Lemma acf_routine_reads_only sc ylabel time racfs tu grid file w :
  heap ((fa ← plt_subplots;
         acf_loop fa.2 sc time false racfs;;
         acf_frame fa.1 fa.2 time ylabel tu grid file) w).2 = heap w.
Proof.
  unfold mbind at 1. unfold M_bind at 1. simpl plt_subplots.
  cbv beta iota. simpl fst. simpl snd. unfold mbind at 1. unfold M_bind at 1.
  unfold acf_loop.
  pose proof (acf_loop_reads_only (next_handle w) sc time racfs 0
                (World (S (next_handle w))
                   (trace w ++ [PltSubplots (next_handle w)]) (heap w)))
    as Hloop.
  match goal with |- context [match ?b with _ => _ end] =>
    destruct b as [[[]|e] w1] eqn:Hrun end; simpl in Hloop |- *; [|done].
  rewrite <- Hloop. unfold acf_frame, mbind, M_bind, emit, lift.
  simpl. destruct (index0 time); simpl; [|done].
  destruct (index_last time); simpl; done.
Qed.

(** C6, as the code has it. The autocorrelation routines normalize in
    place: after a call with normalization enabled on sequences of the
    length of the time axis whose first samples are not zero, every input
    sequence holds its former samples divided by its former first sample,
    and no other array is touched; with normalization disabled every
    array holds what it held before the call. *)
Theorem acf_normalization_in_place (time : list R) (racfs : list nat)
    (tu file : string) (grid : bool) (w : world) :
  (0 < length time)%nat ->
  (forall l, In l racfs ->
     exists x0 rest, heap w !! l = Some (x0 :: rest) /\ x0 <> 0%R /\
                     length (x0 :: rest) = length time) ->
  (exists w1 w2,
     plot_rot_acfs_time time racfs tu true grid file w = (Ok tt, w1) /\
     plot_force_acfs_time time racfs tu true grid file w = (Ok tt, w2) /\
     forall l,
       heap w1 !! l
       = (if decide (l ∈ racfs) then divided_by_first <$> heap w !! l
          else heap w !! l) /\
       heap w2 !! l = heap w1 !! l) /\
  heap (plot_rot_acfs_time time racfs tu false grid file w).2 = heap w /\
  heap (plot_force_acfs_time time racfs tu false grid file w).2 = heap w.
Proof.
  intros Ht Hls. split; [|split].
  - destruct (acf_routine_normalizes Linear
                "$\langle\Theta$(t)$\Theta$(0)$\rangle$" time racfs tu grid
                file w Ht Hls) as (w1 & Hrun1 & Hheap1).
    destruct (acf_routine_normalizes SemilogX
                "$\langle\Delta$F(t)$\Delta$F(0)$\rangle$" time racfs tu grid
                file w Ht Hls) as (w2 & Hrun2 & Hheap2).
    exists w1, w2. split; [exact Hrun1|]. split; [exact Hrun2|].
    intros l. split; [apply Hheap1|]. by rewrite Hheap1, Hheap2.
  - apply acf_routine_reads_only.
  - apply acf_routine_reads_only.
Qed.
(** [time(hh, mm)]: the constructor checks the ranges. *)
Definition time_of (hh mm : Z) : outcome time :=
  if (0 <=? hh) && (hh <=? 23) then
    if (0 <=? mm) && (mm <=? 59) then Ok (mktime hh mm 0 0)
    else Raise ValueError
  else Raise ValueError.

Definition combine (d : date) (t : time) : datetime :=
  mkdatetime (toordinal d) t.

(** Position on the time line, in microseconds. *)
Definition US_PER_MINUTE : Z := 60000000.
Definition US_PER_DAY : Z := 86400000000.

Definition time_us (t : time) : Z :=
  ((hour t * 60 + minute t) * 60 + second t) * 1000000 + microsecond t.

Definition datetime_us (dt : datetime) : Z :=
  ordinal dt * US_PER_DAY + time_us (tod dt).

Definition time_of_us (u : Z) : time :=
  let s := u / 1000000 in
  mktime (s / 3600) ((s mod 3600) / 60) (s mod 60) (u mod 1000000).

Definition datetime_of_us (u : Z) : datetime :=
  mkdatetime (u / US_PER_DAY) (time_of_us (u mod US_PER_DAY)).

(** [dt + timedelta(minutes=k)]: the sum is normalised to days and time
    of day, and a day outside [1 .. MAXORDINAL] raises OverflowError. *)
Definition add_minutes (dt : datetime) (k : Z) : outcome datetime :=
  let r := datetime_of_us (datetime_us dt + k * US_PER_MINUTE) in
  if (0 <? ordinal r) && (ordinal r <=? MAXORDINAL) then Ok r
  else Raise OverflowError.

(** Comparison of naive datetimes is the lexicographic comparison of
    their fields. *)
Fixpoint lex_leb (a b : list Z) : bool :=
  match a, b with
  | x :: a', y :: b' => (x <? y) || ((x =? y) && lex_leb a' b')
  | [], _ => true
  | _ :: _, [] => false
  end.

Definition datetime_key (dt : datetime) : list Z :=
  [ordinal dt; hour (tod dt); minute (tod dt); second (tod dt);
   microsecond (tod dt)].

Definition datetime_le (a b : datetime) : bool :=
  lex_leb (datetime_key a) (datetime_key b).

(** [a >= b] *)
Definition datetime_ge (a b : datetime) : bool := datetime_le b a.

(** *** Formatting *)

Definition digit_char (n : Z) : ascii := ascii_of_nat (48 + Z.to_nat n).

(** ["%02d"] on a number below 100. *)
Definition fmt2 (n : Z) : string :=
  String (digit_char (n / 10)) (String (digit_char (n mod 10)) EmptyString).

(** ["%04d"] on a number below 10000. *)
Definition fmt4 (n : Z) : string :=
  fmt2 (n / 100) ++ fmt2 (n mod 100).

(** [t.strftime("%H:%M")] *)
Definition strftime_HM (t : time) : string :=
  fmt2 (hour t) ++ ":" ++ fmt2 (minute t).

(** [d.isoformat()] *)
Definition isoformat (d : date) : string :=
  fmt4 (year d) ++ "-" ++ fmt2 (month d) ++ "-" ++ fmt2 (day d).

End Calendar.

Import Calendar.

(** ** Settings *)

Record Settings : Type := mkSettings {
  WORK_DAYS : list Z;
  DAY_START : time;
  DAY_END : time;
  SLOT_MINUTES : Z;
  MIN_LEAD_TIME_MINUTES : Z
}.

(** The values compiled into [app.py]. *)
Definition settings : Settings :=
  {| WORK_DAYS := [0; 1; 2; 3; 4; 5];
     DAY_START := mktime 9 0 0 0;
     DAY_END := mktime 18 0 0 0;
     SLOT_MINUTES := 60;
     MIN_LEAD_TIME_MINUTES := 60 |}.

Definition mem_Z (x : Z) (l : list Z) : bool := existsb (Z.eqb x) l.

(** ** Slot generator *)

(** The [while] loop of [generate_slots]: [dt] is the loop variable,
    [slots] the list built so far. *)
Fixpoint slots_loop (fuel : nat) (slot_minutes : Z) (end_dt dt : datetime)
    (slots : list string) : outcome (list string) :=
  match fuel with
  | O => OutOfFuel
  | S fuel' =>
      nxt <- add_minutes dt slot_minutes ;;
      if datetime_le nxt end_dt then
        slots_loop fuel' slot_minutes end_dt nxt
          (slots ++ [strftime_HM (tod dt)])
      else Ok slots
  end.

(** A day has 1440 minutes, so a loop that advances by at least one
    minute and stays within one day ends within 1440 tests.  With a slot
    length of zero or less the loop of the source does not end by its
    own test; the model then runs out of fuel or raises. *)
Definition SLOT_FUEL : nat := 1441.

══════

Exercise objective:
Reproduce all the entries verbatim, leaving nothing out.

Finished exercise:
Lemma acf_routine_reads_only sc ylabel time racfs tu grid file w :
  heap ((fa ← plt_subplots;
         acf_loop fa.2 sc time false racfs;;
         acf_frame fa.1 fa.2 time ylabel tu grid file) w).2 = heap w.
Proof.
  unfold mbind at 1. unfold M_bind at 1. simpl plt_subplots.
  cbv beta iota. simpl fst. simpl snd. unfold mbind at 1. unfold M_bind at 1.
  unfold acf_loop.
  pose proof (acf_loop_reads_only (next_handle w) sc time racfs 0
                (World (S (next_handle w))
                   (trace w ++ [PltSubplots (next_handle w)]) (heap w)))
    as Hloop.
  match goal with |- context [match ?b with _ => _ end] =>
    destruct b as [[[]|e] w1] eqn:Hrun end; simpl in Hloop |- *; [|done].
  rewrite <- Hloop. unfold acf_frame, mbind, M_bind, emit, lift.
  simpl. destruct (index0 time); simpl; [|done].
  destruct (index_last time); simpl; done.
Qed.

(** C6, as the code has it. The autocorrelation routines normalize in
    place: after a call with normalization enabled on sequences of the
    length of the time axis whose first samples are not zero, every input
    sequence holds its former samples divided by its former first sample,
    and no other array is touched; with normalization disabled every
    array holds what it held before the call. *)
Theorem acf_normalization_in_place (time : list R) (racfs : list nat)
    (tu file : string) (grid : bool) (w : world) :
  (0 < length time)%nat ->
  (forall l, In l racfs ->
     exists x0 rest, heap w !! l = Some (x0 :: rest) /\ x0 <> 0%R /\
                     length (x0 :: rest) = length time) ->
  (exists w1 w2,
     plot_rot_acfs_time time racfs tu true grid file w = (Ok tt, w1) /\
     plot_force_acfs_time time racfs tu true grid file w = (Ok tt, w2) /\
     forall l,
       heap w1 !! l
       = (if decide (l ∈ racfs) then divided_by_first <$> heap w !! l
          else heap w !! l) /\
       heap w2 !! l = heap w1 !! l) /\
  heap (plot_rot_acfs_time time racfs tu false grid file w).2 = heap w /\
  heap (plot_force_acfs_time time racfs tu false grid file w).2 = heap w.
Proof.
  intros Ht Hls. split; [|split].
  - destruct (acf_routine_normalizes Linear
                "$\langle\Theta$(t)$\Theta$(0)$\rangle$" time racfs tu grid
                file w Ht Hls) as (w1 & Hrun1 & Hheap1).
    destruct (acf_routine_normalizes SemilogX
                "$\langle\Delta$F(t)$\Delta$F(0)$\rangle$" time racfs tu grid
                file w Ht Hls) as (w2 & Hrun2 & Hheap2).
    exists w1, w2. split; [exact Hrun1|]. split; [exact Hrun2|].
    intros l. split; [apply Hheap1|]. by rewrite Hheap1, Hheap2.
  - apply acf_routine_reads_only.
  - apply acf_routine_reads_only.
Qed.
(** [time(hh, mm)]: the constructor checks the ranges. *)
Definition time_of (hh mm : Z) : outcome time :=
  if (0 <=? hh) && (hh <=? 23) then
    if (0 <=? mm) && (mm <=? 59) then Ok (mktime hh mm 0 0)
    else Raise ValueError
  else Raise ValueError.

Definition combine (d : date) (t : time) : datetime :=
  mkdatetime (toordinal d) t.

(** Position on the time line, in microseconds. *)
Definition US_PER_MINUTE : Z := 60000000.
Definition US_PER_DAY : Z := 86400000000.

Definition time_us (t : time) : Z :=
  ((hour t * 60 + minute t) * 60 + second t) * 1000000 + microsecond t.

Definition datetime_us (dt : datetime) : Z :=
  ordinal dt * US_PER_DAY + time_us (tod dt).

Definition time_of_us (u : Z) : time :=
  let s := u / 1000000 in
  mktime (s / 3600) ((s mod 3600) / 60) (s mod 60) (u mod 1000000).

Definition datetime_of_us (u : Z) : datetime :=
  mkdatetime (u / US_PER_DAY) (time_of_us (u mod US_PER_DAY)).

(** [dt + timedelta(minutes=k)]: the sum is normalised to days and time
    of day, and a day outside [1 .. MAXORDINAL] raises OverflowError. *)
Definition add_minutes (dt : datetime) (k : Z) : outcome datetime :=
  let r := datetime_of_us (datetime_us dt + k * US_PER_MINUTE) in
  if (0 <? ordinal r) && (ordinal r <=? MAXORDINAL) then Ok r
  else Raise OverflowError.

(** Comparison of naive datetimes is the lexicographic comparison of
    their fields. *)
Fixpoint lex_leb (a b : list Z) : bool :=
  match a, b with
  | x :: a', y :: b' => (x <? y) || ((x =? y) && lex_leb a' b')
  | [], _ => true
  | _ :: _, [] => false
  end.

Definition datetime_key (dt : datetime) : list Z :=
  [ordinal dt; hour (tod dt); minute (tod dt); second (tod dt);
   microsecond (tod dt)].

Definition datetime_le (a b : datetime) : bool :=
  lex_leb (datetime_key a) (datetime_key b).

(** [a >= b] *)
Definition datetime_ge (a b : datetime) : bool := datetime_le b a.

(** *** Formatting *)

Definition digit_char (n : Z) : ascii := ascii_of_nat (48 + Z.to_nat n).

(** ["%02d"] on a number below 100. *)
Definition fmt2 (n : Z) : string :=
  String (digit_char (n / 10)) (String (digit_char (n mod 10)) EmptyString).

(** ["%04d"] on a number below 10000. *)
Definition fmt4 (n : Z) : string :=
  fmt2 (n / 100) ++ fmt2 (n mod 100).

(** [t.strftime("%H:%M")] *)
Definition strftime_HM (t : time) : string :=
  fmt2 (hour t) ++ ":" ++ fmt2 (minute t).

(** [d.isoformat()] *)
Definition isoformat (d : date) : string :=
  fmt4 (year d) ++ "-" ++ fmt2 (month d) ++ "-" ++ fmt2 (day d).

End Calendar.

Import Calendar.

(** ** Settings *)

Record Settings : Type := mkSettings {
  WORK_DAYS : list Z;
  DAY_START : time;
  DAY_END : time;
  SLOT_MINUTES : Z;
  MIN_LEAD_TIME_MINUTES : Z
}.

(** The values compiled into [app.py]. *)
Definition settings : Settings :=
  {| WORK_DAYS := [0; 1; 2; 3; 4; 5];
     DAY_START := mktime 9 0 0 0;
     DAY_END := mktime 18 0 0 0;
     SLOT_MINUTES := 60;
     MIN_LEAD_TIME_MINUTES := 60 |}.

Definition mem_Z (x : Z) (l : list Z) : bool := existsb (Z.eqb x) l.

(** ** Slot generator *)

(** The [while] loop of [generate_slots]: [dt] is the loop variable,
    [slots] the list built so far. *)
Fixpoint slots_loop (fuel : nat) (slot_minutes : Z) (end_dt dt : datetime)
    (slots : list string) : outcome (list string) :=
  match fuel with
  | O => OutOfFuel
  | S fuel' =>
      nxt <- add_minutes dt slot_minutes ;;
      if datetime_le nxt end_dt then
        slots_loop fuel' slot_minutes end_dt nxt
          (slots ++ [strftime_HM (tod dt)])
      else Ok slots
  end.

(** A day has 1440 minutes, so a loop that advances by at least one
    minute and stays within one day ends within 1440 tests.  With a slot
    length of zero or less the loop of the source does not end by its
    own test; the model then runs out of fuel or raises. *)
Definition SLOT_FUEL : nat := 1441.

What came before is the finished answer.